[Saved data entries]
Definition pre (did : list entry) (o : op) : Prop :=
  match o with
  | OStoreCode c =>
      omap code_stored did = [] /\ (exists k, Codes.hash c = digest (tok i k)) /\ Codes.family c = None /\
      asks_for rq c /\ approved (Codes.user_id c) (Codes.client_id c) (Codes.scopes c)
  | OConsume _ f _ => drawn f
  | OStoreAccess t =>
      omap access_stored did = [] /\ (exists k, Tokens.hash t = digest (tok i k)) /\ (exists k, Tokens.id t = ident i k) /\
      drawn (Tokens.family t) /\ may_issue (Tokens.family t) did /\
      forall u, Tokens.user_id t = Some u -> approved u (Tokens.client_id t) (Tokens.scopes t)
  | OStoreRefresh t =>
      omap refresh_stored did = [] /\ (exists k, Tokens.r_hash t = digest (tok i k)) /\ (exists k, Tokens.r_id t = ident i k) /\
      drawn (Tokens.r_family t) /\ may_issue (Tokens.r_family t) did /\ Tokens.rotated t = false /\
      forall u, Tokens.r_user_id t = Some u -> approved u (Tokens.r_client_id t) (Tokens.r_scopes t)
  | ORevokeFamilyAccess f => drawn f
  | ORecordGrant g => approved (Consent.user_id g) (Consent.client_id g) (Consent.scopes g)
  | _ => True
  end.

Definition good (did : list entry) (o : op) : answer o -> Prop :=
  match o with
  | ORandom n => fun x => x = random i (draws did) n /\ (n = 32%nat -> drawn (tok i (draws did)))
  | OFindClient id => fun x => forall c, x = Ok (Some c) -> Clients.id c = id /\ Clients.validate debug c = Ok tt
  | OConsume h _ _ => fun x =>
      match x with
      | Ok (Codes.Fresh c) =>
          approved (Codes.user_id c) (Codes.client_id c) (Codes.scopes c) /\
          exists rq', arrived rq' /\ asks_for rq' c
      | Ok (Codes.Replayed f) => forall f', f = Some f' -> drawn f'
      | _ => True
      end
  | OFindRefresh h => fun x => forall t, x = Ok (Some t) ->
      drawn (Tokens.r_family t) /\
      forall u, Tokens.r_user_id t = Some u -> approved u (Tokens.r_client_id t) (Tokens.r_scopes t)
  | OFindGrant c u => fun x => forall g, x = Ok (Some g) ->
      Consent.client_id g = c /\ Consent.user_id g = u /\ approved u c (Consent.scopes g)
  | _ => fun _ => True
  end.

Local Abbreviation any := (fun _ _ => True).

Lemma may_issue_cons f e did : may_issue f did -> is_revocation e = false -> may_issue f (e :: did).
Proof.
  intros [Hr Hf] He. split; [by constructor|]. destruct Hf as [(k & Hk & ->)|(e' & h & t & Hin & H)].
  - left. exists k. split; [|done]. unfold draws in *. cbn [List.filter]. destruct (is_draw e); cbn [length]; lia.
  - right. exists e', h, t. split; [by apply list_elem_of_further|done].
Qed.

(** The program asks next, and goes on with a good answer. *)
Ltac asks x Hx := cbn [safe bind ask]; split; [try done|intros x Hx].

Lemma issue_safe did c u s f wr :
  omap access_stored did = [] -> omap refresh_stored did = [] -> drawn f -> may_issue f did ->
  (forall v, u = Some v -> approved v c s) -> safe pre good any did (issue sha256 settings c u s f wr).
Proof.
  intros Ha Hr Hd Hf Hu. unfold issue, now, generate, identifier.
  asks t Ht. asks b Hb. asks b' Hb'. destruct Hb as [-> _], Hb' as [-> _].
  asks a Hxa.
  { cbn. split_and!; try done; try (by eexists). by repeat apply may_issue_cons. }
  destruct a; [|done]. destruct wr; [|done].
  asks b Hb. asks b' Hb'. destruct Hb as [-> _], Hb' as [-> _]. asks r Hxr; [|by destruct r].
  cbn. split_and!; try done; try (by eexists). by repeat apply may_issue_cons.
Qed.

Lemma revoke_family_safe {B} did f (k : unit -> prog B) :
  drawn f -> (forall did', safe pre good any did' (k tt)) -> safe pre good any did (bind (revoke_family f) k).
Proof.
  intros Hd Hk. unfold revoke_family, revoke_tokens. asks a Ha. destruct a; [|apply Hk]. asks b Hb. destruct b; apply Hk.
Qed.

Lemma narrowed_within p g s : narrowed p g = Ok s -> s ⊆ g.
Proof.
  unfold narrowed. destruct (get _ p) as [[raw|]|]; [|by intros [= ->]|done].
  case_match eqn:E; [|done]. intros [= <-]. by apply Scopes.beyond_empty.
Qed.

Lemma store_failed_safe {A} did (p : prog (stored A)) :
  safe pre good any did p -> safe pre good any did (store_failed p).
Proof. intros H. apply safely_bind. revert H. by apply safely_mono. Qed.

(** The decision procedure of a grant: nothing was stored or revoked so far. *)
Definition unused (did : list entry) : Prop :=
  omap access_stored did = [] /\ omap refresh_stored did = [] /\ Forall (fun e => is_revocation e = false) did.

Lemma authorization_code_safe did found p :
  unused did -> safe pre good any did (authorization_code sha256 settings found p).
Proof.
  intros (Ha & Hr & Hv). unfold authorization_code.
  destruct (required (lit "code") p); [|done]. destruct (required (lit "redirect_uri") p); [|done].
  destruct (get (lit "code_verifier") p) as [[verifier|]|]; [|done..].
  unfold generate, now. asks b Hb. destruct Hb as [-> Hdrawn]. specialize (Hdrawn eq_refl).
  asks t Ht. asks x Hx. destruct x as [[code|f| |]|]; cbn [safe bind]; try done.
  - destruct Hx as [Hx _].
    destruct (negb (bool_decide (Codes.client_id code = _))) eqn:Ec; [done|].
    destruct (negb (bool_decide (Codes.redirect_uri code = _))); [done|].
    destruct (negb (Pkce.verify _ _ _ _)); [done|]. destruct (narrowed p (Codes.scopes code)) as [s|] eqn:En; [|done].
    apply narrowed_within in En. apply negb_false_iff, bool_decide_eq_true in Ec.
    apply store_failed_safe, issue_safe; try done.
    + split; [by repeat constructor|]. left. exists (draws did). split; [|done]. unfold draws; cbn; lia.
    + intros v [= <-]. rewrite <- Ec. by eapply approved_narrow.
  - destruct f as [f|]; [|done]. apply revoke_family_safe; [by apply Hx|done].
Qed.

Lemma refresh_token_safe did found p :
  unused did -> safe pre good any did (refresh_token sha256 settings found p).
Proof.
  intros (Ha & Hr & Hv). unfold refresh_token. destruct (required _ p) as [presented|]; [|done].
  asks x Hx. destruct x as [[r|]|]; cbn [safe bind]; try done. destruct (Hx r eq_refl) as [Hd Hu].
  destruct (negb (bool_decide (Tokens.r_client_id r = _))) eqn:Ec; [by apply revoke_family_safe|].
  destruct (Tokens.rotated r); [by apply revoke_family_safe|]. destruct (Tokens.r_revoked r) eqn:Er; [done|].
  unfold now. asks t Ht. destruct (_ <=? t); [done|]. asks b Hb. destruct b as [[]|]; cbn [safe bind negb]; try done.
  - asks y Hy. destruct y; [|done]. cbn [safe bind]. destruct (narrowed p (Tokens.r_scopes r)) as [s|] eqn:En; [|done].
    apply narrowed_within in En. apply negb_false_iff, bool_decide_eq_true in Ec.
    apply store_failed_safe, issue_safe; try done.
    + split; [by repeat constructor|]. right.
      exists (existT (OFindRefresh (digest presented)) (Ok (Some r))), (digest presented), r.
      split_and!; try done. set_solver.
    + intros v Hv'. rewrite <- Ec. by eapply approved_narrow, Hu.
  - by apply revoke_family_safe.
Qed.

Lemma client_credentials_safe did found p :
  unused did -> safe pre good any did (client_credentials sha256 settings found p).
Proof.
  intros (Ha & Hr & Hv). unfold client_credentials. destruct (negb _); [done|].
  destruct (narrowed _ _); [|done]. unfold generate. asks b Hb. destruct Hb as [-> Hd].
  apply store_failed_safe, issue_safe; try done.
  - by apply Hd.
  - split; [by constructor|]. left. exists (draws did). split; [|done]. unfold draws; cbn; lia.
Qed.
Lemma unused_find did c x : unused did -> unused (existT (OFindClient c) x :: did).
Proof. intros (Ha & Hr & Hv). split_and!; [done..|by constructor]. Qed.

Lemma grant_safe did found p : unused did -> safe pre good any did (grant sha256 debug settings found p).
Proof.
  intros Hu. unfold grant. destruct (required _ p); [|done].
  repeat case_bool_decide; cbn [orb]; try done;
    by (apply authorization_code_safe || apply refresh_token_safe || apply client_credentials_safe).
Qed.

Lemma refuse_all_safe {A B} did (p : prog (result OAuthError.OAuthError A)) (k : result failure A -> prog B) :
  safe pre good (fun did r => safe pre good any did (k (refuse r))) did p ->
  safe pre good any did (bind (refuse_all p) k).
Proof. intros H. apply safely_bind, safely_bind. revert H. apply safely_mono. done. Qed.

Lemma authenticate_safe did c (Q : list entry -> result OAuthError.OAuthError Clients.Client -> Prop) :
  (forall x r, good did (OFindClient (cred_id c)) x -> Q (existT (OFindClient (cred_id c)) x :: did) r) ->
  safe pre good Q did (authenticate sha256 c).
Proof. intros HQ. unfold authenticate, client. asks x Hx. by apply HQ. Qed.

■ Work order ■
In the records above, some lines may contain the word "Prop"; copy every one of them.

■ Response area ■
Definition pre (did : list entry) (o : op) : Prop :=
Definition good (did : list entry) (o : op) : answer o -> Prop :=
Definition unused (did : list entry) : Prop :=
Lemma authenticate_safe did c (Q : list entry -> result OAuthError.OAuthError Clients.Client -> Prop) :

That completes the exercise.